L'impegno contro il caporalato
Tra le linee programmatiche del ministro Teresa Bellanova, la lotta al caporalato rappresenta un'azione da intraprendere con forza, su un doppio binario che favorisce le produzioni agroalimentari di qualità e al contempo restituisce dignità e valore al lavoro agricolo. L'auspicio è che le buone intenzioni possano tradursi in impegno istituzionale sistematico. Ma sul territorio italiano già operano realtà che investono su filiere controllate e trasparenti, combattendo sul campo lo sfruttamento dei braccianti ed educando chi compra a un consumo consapevole ed etico. In mezzo c'è la catena della grande distribuzione, che troppo spesso complica le cose, in nome della convenienza economica. E infatti, nonostante gli sforzi, la piaga del caporalato interessa in modo diffuso il comparto agricolo nazionale, da Nord a Sud dell'Italia (anche se i casi che fanno più clamore sono concentrati nel Meridione, e alimentano le condizioni disumane dei ghetti tristemente noti). Negli ultimi anni l'impegno delle associazioni e delle cooperative sociali che operano nelle regioni agricole si è concentrato in particolar modo sulla filiera di coltivazione e lavorazione del pomodoro. Iniziando da Funky Tomato, apripista (dal 2015) nel divulgare, con una strategia di comunicazione accattivante (ed etichette bellissime), l'alternativa possibile (più recente, invece, è l'esperienza di Assay).
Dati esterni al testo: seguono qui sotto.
Lemma key_text w f t r :
  assoc w text_keys = Some f → utf8_valid t = true → wire.reject_line_breaks t = inl tt →
  key_read (w ++ SP :: wire.quote t ++ r) (f t) r.
Proof.
  intros Hw Hu Hb%no_line_break. exists 1%nat. intros [|fuel] Hle; [lia|].
  assert (Hw' : Forall (λ c, is_ascii_uppercase c = true) w ∧ w ≠ [] ∧ assoc w plain_keys = None).
  { unfold text_keys in Hw. cbn [assoc] in Hw.
    repeat (case_decide; [subst; split; [by repeat constructor|done]|]). done. }
  destruct Hw' as (Hw1 & Hw2 & Hw3). rewrite parse_key_arg, Hw by done.
  rewrite quote_escape by done. rewrite <- !app_assoc. cbn [app unquote]. rewrite byte_eqb_refl.
  rewrite unquote_escape by done. done.
Qed.

Lemma key_or s a s' b r :
  key_read s a (SP :: s') → key_read s' b r → key_read (b! "OR" ++ SP :: s) (SK_Or a b) r.
Proof.
  intros [n H] [m H']. exists (S (n `max` m)). intros [|fuel] Hle; [lia|].
  rewrite parse_key_arg by (done || by repeat constructor).
  replace (assoc (b! "OR") text_keys) with (@None (str → SearchKey)) by done.
  rewrite decide_True by done. rewrite H by lia. cbn. by rewrite H' by lia.
Qed.

Lemma key_not s a r : key_read s a r → key_read (b! "NOT" ++ SP :: s) (SK_Not a) r.
Proof.
  intros [n H]. exists (S n). intros [|fuel] Hle; [lia|].
  rewrite parse_key_arg by (done || by repeat constructor).
  replace (assoc (b! "NOT") text_keys) with (@None (str → SearchKey)) by done.
  rewrite decide_False, decide_True by done. by rewrite H by lia.
Qed.

(** What may follow the keys of a criterion: the end, a closing parenthesis, or
    SP and more keys. *)
Definition continues (rest : bytes) (ks : list SearchKey) (r : bytes) : Prop :=
  (ks = [] ∧ r = rest ∧ (rest = [] ∨ ∃ t, rest = ")"%byte :: t))
  ∨ ∃ s, rest = SP :: s ∧ keys_read s ks r.

Lemma continues_ends_word rest ks r : continues rest ks r → ends_word rest.
Proof. by intros [(_ & _ & [->|[t ->]])|(s & -> & _)]. Qed.

(** One key and what follows it. *)
Lemma keys_read_one s k rest ks r :
  key_read s k rest → continues rest ks r → keys_read s (k :: ks) r.
Proof.
  intros Hk [(-> & -> & Hr)|(s' & -> & Hs)].
  - apply keys_one; [done|]. by destruct Hr as [->|[t ->]].
  - by eapply keys_cons.
Qed.

Lemma to_imap_string_read k rest ks r :
  key_ok k → continues rest ks r → keys_read (to_imap_string k ++ rest) (flatten k ++ ks) r.
Proof.
  revert rest ks r.
  induction k as [k H1 H2 H3|keys IH|a b IHa IHb|a IHa] using key_ind; intros rest ks r Hok Hr.
  - pose proof (continues_ends_word _ _ _ Hr) as Hw.
    destruct k; cbn [to_imap_string flatten key_ok] in *;
      try (eapply keys_read_one; [by apply key_plain|done]).
    1-5: destruct Hok as [Hu Hb].
    1-5: eapply keys_read_one; [|exact Hr].
    + apply (key_text (b! "FROM")); done.
    + apply (key_text (b! "TO")); done.
    + apply (key_text (b! "SUBJECT")); done.
    + apply (key_text (b! "BODY")); done.
    + apply (key_text (b! "TEXT")); done.
    + by destruct (H1 keys).
    + by destruct (H2 k1 k2).
    + by destruct (H3 k).
  - cbn [to_imap_string flatten key_ok] in *. destruct Hok as [Hne Hok].
    induction IH as [|x l Hx _ IHl]; [done|]. destruct Hok as [Hokx Hokl].
    destruct l as [|y l].
    + cbn. rewrite app_nil_r. by apply Hx.
    + change (join (b! " ") (to_imap_string <$> x :: y :: l))
        with (to_imap_string x ++ SP :: join (b! " ") (to_imap_string <$> y :: l)).
      change ((x :: y :: l) ≫= flatten) with (flatten x ++ ((y :: l) ≫= flatten)).
      rewrite <- !app_assoc. apply Hx; [done|]. right. eexists. split; [done|]. by apply IHl.
  - destruct Hok as [Hoka Hokb]. cbn [to_imap_string flatten].
    eapply (keys_read_one _ _ rest); [|done]. rewrite <- !app_assoc.
    change (b! "OR (" ++ ?x) with (b! "OR" ++ SP :: "("%byte :: x).
    eapply key_or.
    + apply key_paren. change (b! ") (" ++ ?x) with (")"%byte :: SP :: "("%byte :: x).
      rewrite <- (app_nil_r (flatten a)). apply IHa; [done|]. left. eauto.
    + apply key_paren. rewrite <- (app_nil_r (flatten b)). apply IHb; [done|]. left. eauto.
  - cbn [to_imap_string flatten key_ok] in *.
    eapply (keys_read_one _ _ rest); [|done]. rewrite <- !app_assoc.
    change (b! "NOT (" ++ ?x) with (b! "NOT" ++ SP :: "("%byte :: x). apply key_not, key_paren.
    rewrite <- (app_nil_r (flatten a)). apply IHa; [done|]. left. eauto.
Qed.

(** C40: a server reads what [to_imap_string] writes as keys that select
    exactly the messages the criterion means, and reads it to the end. *)
Theorem search_roundtrip k :
  key_ok k →
  ∃ ks n, (∀ fuel, (n ≤ fuel)%nat → parse_keys fuel (to_imap_string k) = Some (ks, []))
    ∧ ∀ m, forallb (selects m) ks = selects m k.
Proof.
  intros Hok. exists (flatten k). destruct (to_imap_string_read k [] [] [] Hok) as [n Hn].
  { left. auto. }
  rewrite !app_nil_r in Hn. exists n. split; [done|]. intros m. apply selects_flatten.
Qed.

Lemma search_roundtrip_witness :
  ∃ ks n, (∀ fuel, (n ≤ fuel)%nat → parse_keys fuel (b! "NOT (SEEN)") = Some (ks, []))
    ∧ ∀ m, forallb (selects m) ks = selects m (SK_Not SK_Seen).
Proof. apply (search_roundtrip (SK_Not SK_Seen)). vm_compute. done. Defined.

(** An empty conjunction, which selects every message, is written as
    nothing at all: no amount of fuel makes a server read it. *)
Theorem search_empty_and fuel m :
  to_imap_string (SK_Not (SK_And [])) = b! "NOT ()"
  ∧ parse_keys fuel (to_imap_string (SK_Not (SK_And []))) = None
  ∧ parse_keys fuel (to_imap_string (SK_And [])) = None
  ∧ selects m (SK_And []) = true.
Proof.
  split_and!; [done| |by destruct fuel as [|[|fuel]]|done].
  by destruct fuel as [|[|[|[|[|fuel]]]]].
Qed.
No Cap e la passata di pomodoro etica
No Cap è un'operazione analoga, avviata da Yvan Sagnet: originario del Camerun, in Italia dal 2007, Sagnet è testimone diretto della tragica rivolta di Nardò, che avvia l'iter legislativo poi concretizzatosi nella prima legge sul caporalato (148/2011), aggiornata dal disegno di legge 2217. All'associazione fondata da Sagnet si deve la produzione della passata di pomodoro No Cap, prodotta nella Capitanata, ma anche il confezionamento di prodotti ortofrutticoli freschi nel Metapontino, e la coltivazione di diverse varietà di pomodoro nel Ragusano. Tutto in applicazione dei contratti collettivi del lavoro, e in osservanza di un decalogo che spazia dal rispetto per il lavoro umano alla sostenibilità ambientale, alla valorizzazione della trasformazione del prodotto, con processi ad alto valore aggiunto. Tutto questo si traduce in un bollino etico, che mette in fila sei mani, una per ogni criterio di valutazione, con tante dita aperte quanto è soddisfacente lo standard garantito dall'azienda che richiede la certificazione. Circa una ventina le aziende coinvolte e un centinaio i braccianti extracomunitari selezionati principalmente all’interno di ghetti e baraccopoli delle tre regioni, sottratti alla malavita e al ricatto dei caporali.
Good land e l'alleanza con No Cap
A settembre scorso, il primo importante traguardo: l'accordo con il gruppo di distribuzione Megamark di Trani, per la commercializzazione della passata di pomodoro No Cap marchiata Iamme. Ora un altro passo avanti, grazie all'interessamento di Lucio Cavazzoni, che in passato è stato tra i fondatori di Alce Nero, e ora si (ri)mette alla guida di una startup, la Good land, impegnata per promuovere le filiere agroalimentari sane, e dunque, anche le associazioni che lottano contro lo sfruttamento del lavoro. Come No Cap. “Vogliamo essere avamposto di un nuovo modello di impresa che unisce nella sua missione il proprio core business insieme alla protezione e alla riparazione, alla rigenerazione a partire dal proprio territorio” ha spiegato Cavazzoni al Corriere di Bologna. In collaborazione con l'associazione di Sagnet, Good land (che nel frattempo lavora sull'Appennino emiliano sul latte di pascolo da fieno, con alcuni piccoli produttori) sosterrà il Gruppo Megamark nella distribuzione sul mercato della passata di pomodoro realizzata nella Capitanata dai braccianti agricoli strappati al caporalato, già in vendita sugli scaffali dei 500 supermercati del gruppo, presente soprattutto al Sud.